Copy nothing from the entries below except the lines from the one containing "assert (Hbg : forall" through the one containing "assert (Hsize : match", and copy those exactly.

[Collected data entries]
▬▬▬▬▬▬

Lemma fillArgb_hex fill a :
  match fill with Some fl => loadableFill fl | None => true end = true ->
  fillArgb fill = Some a -> forallb isHexDigit a = true.
Proof.
  unfold fillArgb. destruct fill as [fl|]; [|discriminate].
  unfold loadableFill. intros H. apply andb_prop in H. destruct H as [Hfg Hbg].
  destruct (jsstring_eqb _ _); [|discriminate].
  destruct (argbOf (cfill_fgColor fl)) as [fg|] eqn:E.
  - intros Ha. injection Ha as <-. exact (argbOf_hex _ _ Hfg E).
  - apply argbOf_hex. exact Hbg.
Qed.

Lemma flagText_decoded flag :
  option_map isBoldValue (flagText flag (str "bold")) = setFlag flag /\
  option_map isItalicValue (flagText flag (str "italic")) = setFlag flag.
Proof. destruct flag as [[|]|]; split; reflexivity. Qed.

(** X11.  A cell style written by [excelCellStyleToCss] and read by
    [cssToExcelStyle] comes back as [reloadedStyle] describes, for every
    font and fill whose colours are hex digits, whose font name is plain and
    whose size lies between 0 and [10^9] points: the colours come back
    opaque and in upper case, the font name as it was, the size after the
    conversion to pixels and back, bold and italic when they were set, and a
    pattern fill as a solid fill of its colour. *)
Theorem excel_style_survives_reload (font : option excelFont) (fill : option cellFill) :
  loadableStyle font fill = true ->
  exists css,
    excelCellStyleToCss font fill = Ok css /\
    cssToExcelStyle css = reloadedStyle font fill.
Proof.
  intros Hload. unfold loadableStyle in Hload.
  apply andb_prop in Hload. destruct Hload as [Hfont Hfill].
  rewrite excelCellStyleToCss_entries.
  destruct (familyOf_spec font Hfont) as (family & Ef & Hfclean & Hfname).
  rewrite Ef. eexists. split; [reflexivity|].
  assert (Hcolor : forall a, fontPart font (fun f => argbOf (efont_color f)) = Some a ->
                             truthy a = true /\ forallb isHexDigit a = true).
  { intros a Ha. destruct font as [f|]; [|discriminate]. cbn [fontPart] in Ha.
    split; [exact (argbOf_truthy _ _ Ha)|].
    unfold loadableFont in Hfont.
    apply andb_prop in Hfont. destruct Hfont as [Hfont _].
    apply andb_prop in Hfont. destruct Hfont as [Hhex _].
    exact (argbOf_hex _ _ Hhex Ha). }
  assert (Hbg : forall a, fillArgb fill = Some a ->
                          truthy a = true /\ forallb isHexDigit a = true).
  { intros a Ha. split; [exact (fillArgb_truthy _ _ Ha)|exact (fillArgb_hex _ _ Hfill Ha)]. }
  assert (Hsize : match fontPart font (fun f => sizeText (efont_size f)) with
                  | Some v => cleanText v = true /\
                              decodedSize v = fontPart font (fun f => reloadedSize (efont_size f))
                  | None => fontPart font (fun f => reloadedSize (efont_size f)) = None
                  end).
  { destruct font as [f|]; [|reflexivity]. cbn [fontPart].
    apply sizeText_spec. unfold loadableFont in Hfont.
    apply andb_prop in Hfont. destruct Hfont as [_ Hs]. exact Hs. }
  assert (EcolorText : fontPart font (fun f => colorText (argbOf (efont_color f)))
                       = colorText (fontPart font (fun f => argbOf (efont_color f)))).
  { destruct font; reflexivity. }
  unfold styleProperties. rewrite EcolorText.
  rewrite decode_properties.
  - unfold reloadedStyle. f_equal.
    + apply colorText_decoded. intros a Ha. apply (Hcolor a Ha).
    + exact Hfname.
    + destruct (fontPart font (fun f => sizeText (efont_size f))) as [v|].
      * destruct Hsize as [_ Hd]. exact Hd.
      * symmetry. exact Hsize.
    + destruct font as [f|]; [|reflexivity]. cbn [fontPart].
      apply (proj1 (flagText_decoded (efont_bold f))).
    + destruct font as [f|]; [|reflexivity]. cbn [fontPart].
      apply (proj2 (flagText_decoded (efont_italic f))).
    + rewrite (colorText_truthy (fillArgb fill) (fun a Ha => proj1 (Hbg a Ha))).
      destruct (fillArgb fill); reflexivity.
  - intros k v Hin. cbn [In] in Hin.
    destruct Hin as [E|[E|[E|[E|[E|[E|[]]]]]]]; injection E as _ Ev.
    + exact (colorText_clean _ v Hcolor Ev).
    + exact (Hfclean v Ev).
    + rewrite Ev in Hsize. tauto.
    + destruct font as [f|]; [|discriminate]. cbn [fontPart] in Ev.
      destruct (efont_bold f) as [[|]|]; try discriminate.
      injection Ev as <-. reflexivity.
    + destruct font as [f|]; [|discriminate]. cbn [fontPart] in Ev.
      destruct (efont_italic f) as [[|]|]; try discriminate.
      injection Ev as <-. reflexivity.
    + exact (colorText_clean _ v Hbg Ev).
Qed.

Lemma excel_style_survives_reload_witness :
  exists css,
    excelCellStyleToCss (Some sampleFont) (Some sampleFill) = Ok css /\
    cssToExcelStyle css = reloadedStyle (Some sampleFont) (Some sampleFill).
Proof.
  apply (excel_style_survives_reload (Some sampleFont) (Some sampleFill)).
  vm_compute. reflexivity.
Defined.

(** The string written for the sample cell, and the style read from it: the
    same font, and the fill as a solid fill. *)
Lemma excelCellStyleToCss_example :
  excelCellStyleToCss (Some sampleFont) (Some sampleFill) =
    Ok (str "color: #1F4E79; font-family: Calibri, " ++ quoted (str "Carlito")
        ++ str ", " ++ quoted (str "Inter") ++ str ", " ++ quoted (str "Noto Sans")
        ++ str ", " ++ quoted (str "Helvetica Neue")
        ++ str ", Arial, sans-serif; font-size: 14.67px; font-weight: bold; "
        ++ str "background-color: #FFF2CC") /\
  reloadedStyle (Some sampleFont) (Some sampleFill) =
    {| efont := Some sampleFont;
       efill := Some (solidFill {| argb := str "FFFFF2CC" |}) |}.
Proof. split; vm_compute; reflexivity. Qed.

(* ----------------------------------------------------------------- *)
(** ** Colour codec: the ExcelJS variant, and the two variants together *)

Lemma hexDigits_clean x :
  x <> [] -> forallb isHexDigit x = true -> cleanText x = true.
Proof.
  intros Hn H. rewrite forallb_forall in H.
  apply cleanText_intro.
  - destruct x; [contradiction|reflexivity].
  - apply trim_no_space. intros c Hin. apply hex_not_space. exact (H c Hin).
  - intros Hin. exact (hex_no_mark _ ";" (H _ Hin) eq_refl eq_refl).
  - intros Hin. exact (hex_no_mark _ ":" (H _ Hin) eq_refl eq_refl).
Qed.

Lemma removeFirst_absent c s : ~ In c s -> removeFirst c s = s.
Proof.
  induction s as [|x rest IH]; intros H; [reflexivity|].
  cbn [removeFirst]. destruct (Ascii.eqb_spec x c) as [->|Hne].
  - exfalso. apply H. left. reflexivity.
  - rewrite IH; [reflexivity|]. intros Hin. apply H. right. exact Hin.
Qed.

Lemma excelFontField_color color :
  excelFontField efont_color (excelStyleWith (Some color) None None None None None)
  = Some color.
Proof. reflexivity. Qed.

(** X12.  The ExcelJS variant keeps a 6-digit hex colour: written with or
    without [#], in any letter case, [cssToExcelStyle] packs it as [FF] and
    the six digits in upper case, and [excelColorToCss] gives the canonical
    form of the colour back. *)
Theorem excel_hex_color_round_trip (hash : bool) (digits : jsstring) :
  forallb isHexDigit digits = true ->
  length digits = 6 ->
  excelFontField efont_color
    (cssToExcelStyle (str "color: " ++ (if hash then "#"%char :: digits else digits)))
  = Some {| argb := str "FF" ++ toUpperCase digits |} /\
  excelColorToCss (str "FF" ++ toUpperCase digits) = Some (canonicalHex digits).
Proof.
  intros Hhex Hlen.
  set (h := if hash then "#"%char :: digits else digits).
  assert (Hn : digits <> []) by (intros E; rewrite E in Hlen; discriminate).
  assert (Hclean : cleanText h = true).
  { unfold h. destruct hash; [exact (hexText_clean _ Hhex)|exact (hexDigits_clean _ Hn Hhex)]. }
  assert (Hargb : excelArgb h = str "FF" ++ toUpperCase digits).
  { assert (Hpad : padStart 6 "0" digits = digits).
    { unfold padStart. rewrite Hlen. reflexivity. }
    unfold h. destruct hash.
    - rewrite excelArgb_hash, Hpad. reflexivity.
    - unfold excelArgb. rewrite removeFirst_absent, Hpad; [reflexivity|].
      intros Hin. rewrite forallb_forall in Hhex.
      exact (hex_no_mark _ "#" (Hhex _ Hin) eq_refl eq_refl). }
  split.
  - pose proof (decode_properties (Some h) None None None None None) as D.
    cbv zeta in D.
    change (serializeStyle (optEntries [(str "color", Some h); (str "font-family", None);
                                        (str "font-size", None); (str "font-weight", None);
                                        (str "font-style", None);
                                        (str "background-color", None)]))
      with (str "color: " ++ h) in D.
    rewrite D.
    + cbn [option_map]. rewrite excelFontField_color, Hargb. reflexivity.
    + intros k v Hin. cbn [In] in Hin.
      destruct Hin as [E|[E|[E|[E|[E|[E|[]]]]]]]; try discriminate E.
      injection E as _ <-. exact Hclean.
  - destruct digits as [|a [|b [|c [|d [|e [|f [|]]]]]]]; try discriminate Hlen.
    reflexivity.
Qed.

▬▬▬▬▬▬

ANSWER FOR THE TASK -
  assert (Hbg : forall a, fillArgb fill = Some a ->
                          truthy a = true /\ forallb isHexDigit a = true).
  { intros a Ha. split; [exact (fillArgb_truthy _ _ Ha)|exact (fillArgb_hex _ _ Hfill Ha)]. }
  assert (Hsize : match fontPart font (fun f => sizeText (efont_size f)) with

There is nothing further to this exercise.